On Nov. 24, I didn't see Jerry at the hay auction, so I assumed he was probably in the fields finishing up harvest. I just talked to him a day or two before Thanksgiving, and at that time he had just a little over 140 acres of corn to go, with plans of finishing his harvest in the next couple weeks if the weather permitted. Later in the day, after the hay auction, I had learned that Jerry had been hospitalized the day before—on Thanksgiving. I was saddened to hear such news, because he is one of the toughest guys I know. There's very little that kept Jerry from his work around the farm, but like most farmers we tend to shy away from doctors and the hospital if at all possible. But when something out of our control takes place, we have no other recourse.

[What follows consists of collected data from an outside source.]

(** * Prescription-Extractor: the medicine-record parser of [app.py]

    A shallow embedding of [is_likely_phone_number] and
    [parse_medicine_details] together with the part of Python's [str] and
    [re] they rely on, and the properties of the parser stated over it.

    Text is a list of 8-bit characters: a value of [text] stands for the
    Python [str] with the same code points (0..255).  The character
    classes ([str.isspace], [\d], [\w], [str.lower]) are the ones Python
    uses on that range. *)

From Stdlib Require Import List Ascii Bool Arith NArith Lia.
From Stdlib Require String.
Import ListNotations String.StringSyntax.

Local Open Scope string_scope.
Local Open Scope list_scope.

(* ================================================================== *)
(** ** Python strings *)
(* ================================================================== *)

Definition text := list ascii.

Definition lit (s : String.string) : text := String.list_ascii_of_string s.
Coercion lit : String.string >-> text.

Module Py.

Definition code (c : ascii) : N := N_of_ascii c.

Definition between (lo hi c : ascii) : bool :=
  (code lo <=? code c)%N && (code c <=? code hi)%N.

(** [str.isspace] on one character, which is also [\s] of [re] and the
    set [str.strip] removes: TAB..CR, FS..US, space, NEL and NBSP. *)
Definition isspace (c : ascii) : bool :=
  between "009" "013" c || between "028" "032" c
  || (code c =? 133)%N || (code c =? 160)%N.

(** [\d] of [re]: the decimal digits. *)
Definition isdecimal (c : ascii) : bool := between "0" "9" c.

Definition isupper_az (c : ascii) : bool := between "A" "Z" c.
Definition islower_az (c : ascii) : bool := between "a" "z" c.

(** [\w] of [re] on a [str] pattern: alphanumeric or underscore. *)
Definition isword (c : ascii) : bool :=
  isdecimal c || isupper_az c || islower_az c || Ascii.eqb c "_"
  || (code c =? 170)%N || (code c =? 178)%N || (code c =? 179)%N
  || (code c =? 181)%N || (code c =? 185)%N || (code c =? 186)%N
  || ((188 <=? code c)%N && (code c <=? 190)%N)
  || ((192 <=? code c)%N && (code c <=? 214)%N)
  || ((216 <=? code c)%N && (code c <=? 246)%N)
  || ((248 <=? code c)%N && (code c <=? 255)%N).

(** [str.lower] on one character. *)
Definition lower_char (c : ascii) : ascii :=
  if isupper_az c
     || ((192 <=? code c)%N && (code c <=? 222)%N && negb (code c =? 215)%N)
  then ascii_of_N (code c + 32) else c.

Definition lower (s : text) : text := map lower_char s.

Fixpoint lstrip (s : text) : text :=
  match s with
  | c :: t => if isspace c then lstrip t else s
  | [] => []
  end.

Definition rstrip (s : text) : text := rev (lstrip (rev s)).

(** [s.strip()] *)
Definition strip (s : text) : text := rstrip (lstrip s).

(** [s.startswith(p)] *)
Fixpoint startswith (p s : text) : bool :=
  match p, s with
  | [], _ => true
  | a :: p', b :: s' => Ascii.eqb a b && startswith p' s'
  | _ :: _, [] => false
  end.

(** [s.endswith(p)] *)
Definition endswith (p s : text) : bool := startswith (rev p) (rev s).

(** [sub in s] *)
Fixpoint contains (sub s : text) : bool :=
  startswith sub s ||
  match s with
  | [] => false
  | _ :: t => contains sub t
  end.

(** [s.split(sep)] for a one-character separator: never the empty
    list, [''.split(sep)] is [['']]. *)
Fixpoint split (sep : ascii) (s : text) : list text :=
  match s with
  | [] => [[]]
  | c :: t =>
      if Ascii.eqb c sep then [] :: split sep t
      else match split sep t with
           | h :: r => (c :: h) :: r
           | [] => [[c]]
           end
  end.

(** Truth value of a [str]: non-empty. *)
Definition truthy (s : text) : bool :=
  match s with [] => false | _ :: _ => true end.

(** Truth value of a value that is a [str] or [None]. *)
Definition truthy_opt (o : option text) : bool :=
  match o with Some s => truthy s | None => false end.

(** What an f-string prints for a value that is a [str] or [None]. *)
Definition fstr (o : option text) : text :=
  match o with Some s => s | None => "None" end.

End Py.

(* ================================================================== *)
(** ** Python's [re]: a backtracking matcher *)
(* ================================================================== *)

Module Re.

(** The constructs the patterns of [app.py] use.  A repetition is always
    over a single character class there ([\d+], [\s*], [\d{1,3}],
    [[...]+]); an optional part [r?] may hold any pattern.  Groups are
    not numbered in the syntax: as in [re], a group's number is the rank
    of its opening parenthesis. *)
Inductive regex : Type :=
| Eps                                          (* the empty pattern *)
| Chr (c : ascii)                              (* a literal character *)
| Cls (p : ascii -> bool)                      (* a class: \d, \s, [...] *)
| Seq (r1 r2 : regex)                          (* r1 r2 *)
| Alt (r1 r2 : regex)                          (* r1|r2 *)
| Opt (r : regex)                              (* r? *)
| Rep (lo : nat) (hi : option nat) (p : ascii -> bool) (* p{lo,hi}, greedy *)
| Grp (r : regex)                              (* (r) *)
| WordB                                        (* \b *)
| Bol                                          (* ^ *)
| Eol.                                         (* $ *)

(** A literal word, character by character. *)
Fixpoint word (s : text) : regex :=
  match s with
  | [] => Eps
  | [c] => Chr c
  | c :: t => Seq (Chr c) (word t)
  end.

(** [w1|w2|...|wn] over literal words, as ["|".join(words)] builds it. *)
Fixpoint alts (ws : list text) : regex :=
  match ws with
  | [] => Eps
  | [w] => word w
  | w :: t => Alt (word w) (alts t)
  end.

Definition star (p : ascii -> bool) : regex := Rep 0 None p.
Definition plus (p : ascii -> bool) : regex := Rep 1 None p.
Definition exactly (n : nat) (p : ascii -> bool) : regex := Rep n (Some n) p.

(** Number of groups of a pattern. *)
Fixpoint ngroups (r : regex) : nat :=
  match r with
  | Seq r1 r2 | Alt r1 r2 => ngroups r1 + ngroups r2
  | Opt r1 => ngroups r1
  | Grp r1 => S (ngroups r1)
  | _ => 0
  end.

(** A position in the subject: the character before it (for [\b] and
    [^]), the rest of the subject, and the groups captured so far (the
    latest binding of a number first). *)
Record mstate : Type := MState {
  prev : option ascii;
  rest : text;
  caps : list (nat * text)
}.

Definition is_word_opt (o : option ascii) : bool :=
  match o with Some c => Py.isword c | None => false end.

(** [\b]: exactly one of the two neighbours is a word character. *)
Definition at_boundary (s : mstate) : bool :=
  xorb (is_word_opt (prev s)) (is_word_opt (hd_error (rest s))).

(** The text between two positions of one subject. *)
Definition consumed (s s' : mstate) : text :=
  firstn (length (rest s) - length (rest s')) (rest s).

Definition chr_eq (ic : bool) (c x : ascii) : bool :=
  if ic then Ascii.eqb (Py.lower_char c) (Py.lower_char x) else Ascii.eqb c x.

Definition step1 (p : ascii -> bool) (s : mstate) : list mstate :=
  match rest s with
  | x :: t => if p x then [MState (Some x) t (caps s)] else []
  | [] => []
  end.

(** The positions reached by taking 0, 1, 2, ... characters of class
    [p], at most [hi] of them. *)
Fixpoint spans (p : ascii -> bool) (hi : option nat)
         (pv : option ascii) (r : text) : list (option ascii * text) :=
  (pv, r) ::
  match r with
  | x :: t =>
      if p x then
        match hi with
        | None => spans p None (Some x) t
        | Some (S k) => spans p (Some k) (Some x) t
        | Some 0 => []
        end
      else []
  | [] => []
  end.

Once the sad news of Jerry's situation had circulated around the community, close friends and neighbors sprung into action to help the family with the daily livestock chores at hand. The weather was not cooperating entirely with the days leading up to the volunteered harvest of the Leininger family's corn crop, but the ball was already in play as local farmers were organizing a harvest crew. Phil Lehman was instrumental in organizing the effort of almost three-dozen farmers from several counties to aid in one of the most heart-warming events for one of their own in need. Some put their own harvest on hold to join others on the remaining 150 acres of corn to be harvested on the morning of Nov. 29. An amazing display of friendship and community outreach of more than six large combines, a dozen or so grain carts and an unbelievable number of grain trucks and semis lined the roads' edge around the perimeter of the fields where harvest took place in three and a half hours.
Extended thoughts and prayers for the family to Jerry Leininger and the blessed hands of the doctors and nurses who did everything they could with the hopes that he would have recovered. Unfortunately, Jerry succumbed to his injuries on the day of his harvest after it was completed.